| EXERCISE PROMPT |
Among the entries below, find the lines that hold the word "onChange" and report them.
----
(** * Verification of [derive] (src/derive.ts)

    A shallow embedding of the derived-store engine: the bookkeeping
    store, the per-source reaction, the listener fan-out and the public
    facade, over an explicit heap of JavaScript arrays and [Set]s, so
    that object identity, in-place mutation and thrown exceptions are
    part of the model. *)

From stdpp Require Import gmap strings list fin_maps.
From Stdlib Require Import ZArith.

Open Scope Z_scope.
Open Scope nat_scope.

(** ** JavaScript values, exceptions, completions *)

(** The runtime values held by the stores.  [VNull] and [VUndefined]
    are the two nullish values that [??] tests for. *)
Inductive value : Type :=
| VNull
| VUndefined
| VBool (b : bool)
| VNum (n : Z)
| VStr (s : string).

#[global] Instance value_eq_dec : EqDecision value.
Proof. solve_decision. Defined.

(** What a [throw] carries.  [SetStateError] is the class imported by
    derive.ts; [Thrown] is any value thrown by user code ([onChange]);
    [TypeError] is raised by the runtime when a property of a
    non-array / non-Set is used. *)
Inductive exn : Type :=
| SetStateError (msg : string)
| TypeError (msg : string)
| Thrown (v : value).

#[global] Instance exn_eq_dec : EqDecision exn.
Proof. solve_decision. Defined.

Inductive completion (A : Type) : Type :=
| Normal (a : A)
| Throw (e : exn).
Arguments Normal {A} a.
Arguments Throw {A} e.

(** Object identities.  A listener is a function value; what matters
    about it for [Set] membership is its identity. *)
Abbreviation loc := nat (only parsing).
Abbreviation listener := nat (only parsing).

(** ** The heap: arrays and Sets *)

(** A [Set] keeps its entries in insertion order; [delete] leaves an
    empty slot ([None]) behind so that an iteration in progress keeps
    its position (ECMAScript [[SetData]]). *)
Inductive obj : Type :=
| OArr (vs : list value)
| OSet (es : list (option listener)).

(** [arr[i] = v]: in range the slot is replaced; out of range the array
    is extended, the holes reading as [undefined]. *)
Definition js_array_set (vs : list value) (i : nat) (v : value) : list value :=
  if decide (i < length vs) then <[i:=v]> vs
  else vs ++ replicate (i - length vs) VUndefined ++ [v].

(** [a ?? b] *)
Definition nullish (v : value) : bool :=
  match v with
  | VNull | VUndefined => true
  | _ => false
  end.

Definition coalesce (a b : value) : value :=
  if nullish a then b else a.

(** [[...set]]: the live entries in insertion order. *)
Definition set_values (es : list (option listener)) : list listener :=
  omap id es.

(** [set.add(x)] on the entry list. *)
Definition set_add (es : list (option listener)) (x : listener)
  : list (option listener) :=
  if decide (x ∈ set_values es) then es else es ++ [Some x].

(** [new Set(iterable)] *)
Definition set_of_list (xs : list listener) : list (option listener) :=
  foldl set_add [] xs.

(** [set.delete(x)] on the entry list. *)
Definition set_delete (es : list (option listener)) (x : listener)
  : list (option listener) :=
  (λ e, if decide (e = Some x) then None else e) <$> es.

(** ** The bookkeeping store *)

(** The object held by the internal store created on lines 47-80. *)
Record Book : Type := mkBook {
  listeners : loc;
  depsState : loc;
  prevDepsState : option loc;
  state : value;
  prevState : value;
  depsSubs : list nat;
}.

(** The argument of the internal store's [setState]: the fields that are
    present in the object literal. *)
Record Partial : Type := mkPartial {
  p_listeners : option loc;
  p_depsState : option loc;
  p_prevDepsState : option (option loc);
  p_state : option value;
  p_prevState : option value;
  p_depsSubs : option (list nat);
}.

(** Modelled from the spec: [createObjectStore] is imported from "." and
    is not part of the sources; its [setState] shallow-merges the given
    fields into the current object.  The internal store is never handed
    out, so it has no subscribers of its own to notify. *)
Definition merge (b : Book) (p : Partial) : Book :=
  {| listeners := default (listeners b) (p_listeners p);
     depsState := default (depsState b) (p_depsState p);
     prevDepsState := default (prevDepsState b) (p_prevDepsState p);
     state := default (state b) (p_state p);
     prevState := default (prevState b) (p_prevState p);
     depsSubs := default (depsSubs b) (p_depsSubs p) |}.

(** One invocation of a listener of the derived store, as observed. *)
Record Call : Type := mkCall {
  c_listener : listener;
  c_state : value;
  c_prevState : value;
}.

#[global] Instance Call_eq_dec : EqDecision Call.
Proof. solve_decision. Defined.

(** Everything a run of the program can touch: the heap and its
    allocation pointer, the content of the bookkeeping store, the
    listener invocations made so far (oldest first), and the current
    values of the source stores. *)
Record World : Type := mkWorld {
  heap : gmap nat obj;
  next : loc;
  book : Book;
  calls : list Call;
  srcs : list value;
}.

Definition with_heap (h : gmap nat obj) (n : loc) (w : World) : World :=
  {| heap := h; next := n; book := book w; calls := calls w; srcs := srcs w |}.
Definition with_book (b : Book) (w : World) : World :=
  {| heap := heap w; next := next w; book := b; calls := calls w; srcs := srcs w |}.
Definition with_calls (cs : list Call) (w : World) : World :=
  {| heap := heap w; next := next w; book := book w; calls := cs; srcs := srcs w |}.
Definition with_srcs (vs : list value) (w : World) : World :=
  {| heap := heap w; next := next w; book := book w; calls := calls w; srcs := vs |}.

(** ** Computations: state that survives a throw *)

Definition M (A : Type) : Type := World → completion A * World.

Definition ret {A} (a : A) : M A := λ w, (Normal a, w).
Definition throw {A} (e : exn) : M A := λ w, (Throw e, w).
Definition bind {A B} (c : M A) (k : A → M B) : M B :=
  λ w, match c w with
       | (Normal a, w') => k a w'
       | (Throw e, w') => (Throw e, w')
       end.

Notation "'let!' x := c 'in' k" := (bind c (λ x, k))
  (at level 10, x name, c at level 100, k at level 200, only parsing).
Notation "c ;; k" := (bind c (λ _, k))
  (at level 100, k at level 200, only parsing, right associativity).

Definition lift {A} (r : completion A) : M A := λ w, (r, w).

(** [new T(...)] / an array literal: a fresh identity. *)
Definition alloc (o : obj) : M loc :=
  λ w, (Normal (next w), with_heap (<[next w := o]> (heap w)) (S (next w)) w).

Definition read_arr (a : loc) : M (list value) :=
  λ w, match heap w !! a with
       | Some (OArr vs) => (Normal vs, w)
       | _ => (Throw (TypeError "not an array"), w)
       end.

Definition read_set (s : loc) : M (list (option listener)) :=
  λ w, match heap w !! s with
       | Some (OSet es) => (Normal es, w)
       | _ => (Throw (TypeError "not a Set"), w)
       end.

Definition write (a : loc) (o : obj) : M unit :=
  λ w, (Normal tt, with_heap (<[a := o]> (heap w)) (next w) w).

Definition store_getState : M Book := λ w, (Normal (book w), w).

Definition store_setState (p : Partial) : M unit :=
  λ w, (Normal tt, with_book (merge (book w) p) w).

Definition record (c : Call) : M unit :=
  λ w, (Normal tt, with_calls (calls w ++ [c]) w).

(** [set.forEach(callbackfn)]: the entries are read from the live object
    at every step, so a deletion made by a callback is seen by the
    iteration, which stops when [index] has passed the last entry.  No
    operation of this program adds to an existing Set (subscribe builds
    a new one), hence the number of entries at the start bounds the
    number of steps ([set_forEach_from_enough] below). *)
Fixpoint set_forEach_from (steps index : nat) (s : loc)
    (callbackfn : listener → M unit) : M unit :=
  match steps with
  | 0 => ret tt
  | S steps' =>
      let! es := read_set s in
      match es !! index with
      | None => ret tt
      | Some e =>
          match e with
          | Some l => callbackfn l
          | None => ret tt
          end ;;
          set_forEach_from steps' (S index) s callbackfn
      end
  end.

Definition set_forEach (s : loc) (callbackfn : listener → M unit) : M unit :=
  let! es := read_set s in
  set_forEach_from (length es) 0 s callbackfn.

(** What the code of a listener does when it is called: it may use the
    facade it was given ([subscribe], a handle that [subscribe]
    returned, [setState]) and it may throw.  It does not change a
    source store: a reaction runs to completion before another one
    starts. *)
Inductive action : Type :=
| ActSubscribe (l : listener)
| ActUnsubscribe (l : listener)
| ActSetState (arg : value)
| ActThrow (v : value).

Inductive event : Type :=
| ESource (i : nat) (x : value)
| ESubscribe (l : listener)
| EUnsubscribe (l : listener)
| ESetState (arg : value).

#[global] Instance action_eq_dec : EqDecision action.
Proof. solve_decision. Defined.

#[global] Instance event_eq_dec : EqDecision event.
Proof. solve_decision. Defined.

(** An action that returns: everything but a [throw] and a call of the
    facade's [setState]. *)
Definition returns (a : action) : Prop :=
  match a with
  | ActSetState _ | ActThrow _ => False
  | _ => True
  end.

Definition is_facade_call (e : event) : Prop :=
  match e with
  | ESource _ _ => False
  | _ => True
  end.

(** ** Reading a world *)

(** The members of the derived store's current listener Set. *)
Definition listeners_of (w : World) : option (list listener) :=
  match heap w !! listeners (book w) with
  | Some (OSet es) => Some (set_values es)
  | _ => None
  end.

(** The content of the tuple that [depsState] refers to. *)
Definition deps_of (w : World) : option (list value) :=
  match heap w !! depsState (book w) with
  | Some (OArr vs) => Some vs
  | _ => None
  end.

(** The content of [prevDepsState]: [Some None] is JavaScript's [null]. *)
Definition prevDeps_of (w : World) : option (option (list value)) :=
  match prevDepsState (book w) with
  | None => Some None
  | Some p =>
      match heap w !! p with
      | Some (OArr vs) => Some (Some vs)
      | _ => None
      end
  end.

(** [l] is not a member of the current listener Set. *)
Definition absent (l : listener) (w : World) : Prop :=
  ∃ ls, listeners_of w = Some ls ∧ l ∉ ls.

(** The entries of a Set object after some deletions: same positions,
    some of them emptied. *)
Definition trimmed (es es' : list (option nat)) : Prop :=
  length es' = length es ∧
  ∀ q x, es' !! q = Some (Some x) → es !! q = Some (Some x).

(** The entry of [l], if there is one, has not been emptied. *)
Definition keeps (l : listener) (es es' : list (option nat)) : Prop :=
  ∀ q, es !! q = Some (Some l) → es' !! q = Some (Some l).

(** The invocations made between an earlier world and a later one. *)
Definition calls_since (w w' : World) : list Call :=
  drop (length (calls w)) (calls w').

Definition calls_to (l : listener) (cs : list Call) : list Call :=
  filter (λ c, c_listener c = l) cs.

(** Shape of the worlds the program produces: every object is below the
    allocation pointer, the bookkeeping fields refer to objects of the
    right kind, the tuples have one slot per source, and the listener
    Set has no duplicate member. *)
Record wf (w : World) : Prop := mk_wf {
  wf_bound : ∀ a, is_Some (heap w !! a) → a < next w;
  wf_listeners :
    ∃ es, heap w !! listeners (book w) = Some (OSet es) ∧
          NoDup (set_values es);
  wf_deps :
    ∃ ds, heap w !! depsState (book w) = Some (OArr ds) ∧
          length ds = length (srcs w);
  wf_prevDeps :
    ∀ p, prevDepsState (book w) = Some p →
         ∃ pds, heap w !! p = Some (OArr pds);
}.

(** What the listener side (subscribe, unsubscribe, a fan-out) may do to
    a world: allocate, delete members of Sets, replace the [listeners]
    field and append invocations.  Arrays and the other bookkeeping
    fields stay as they are. *)
Record evolves (w w' : World) : Prop := mk_evolves {
  ev_next : next w ≤ next w';
  ev_arr : ∀ a vs, heap w !! a = Some (OArr vs) → heap w' !! a = Some (OArr vs);
  ev_set : ∀ a es, heap w !! a = Some (OSet es) →
             ∃ es', heap w' !! a = Some (OSet es') ∧
                    length es' = length es ∧
                    set_values es' ⊆ set_values es;
  ev_depsState : depsState (book w') = depsState (book w);
  ev_prevDepsState : prevDepsState (book w') = prevDepsState (book w);
  ev_state : state (book w') = state (book w);
  ev_prevState : prevState (book w') = prevState (book w);
  ev_depsSubs : depsSubs (book w') = depsSubs (book w);
  ev_srcs : srcs w' = srcs w;
  ev_calls : calls w `prefix_of` calls w';
}.

Section Derive.

(** The combine function passed to [derive]: it reads the two tuples
    and the previous derived value, and returns or throws. *)
Variable onChange :
  list value → option (list value) → value → completion value.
----
| OUTPUT |
    derive.ts; [Thrown] is any value thrown by user code ([onChange]);
Variable onChange :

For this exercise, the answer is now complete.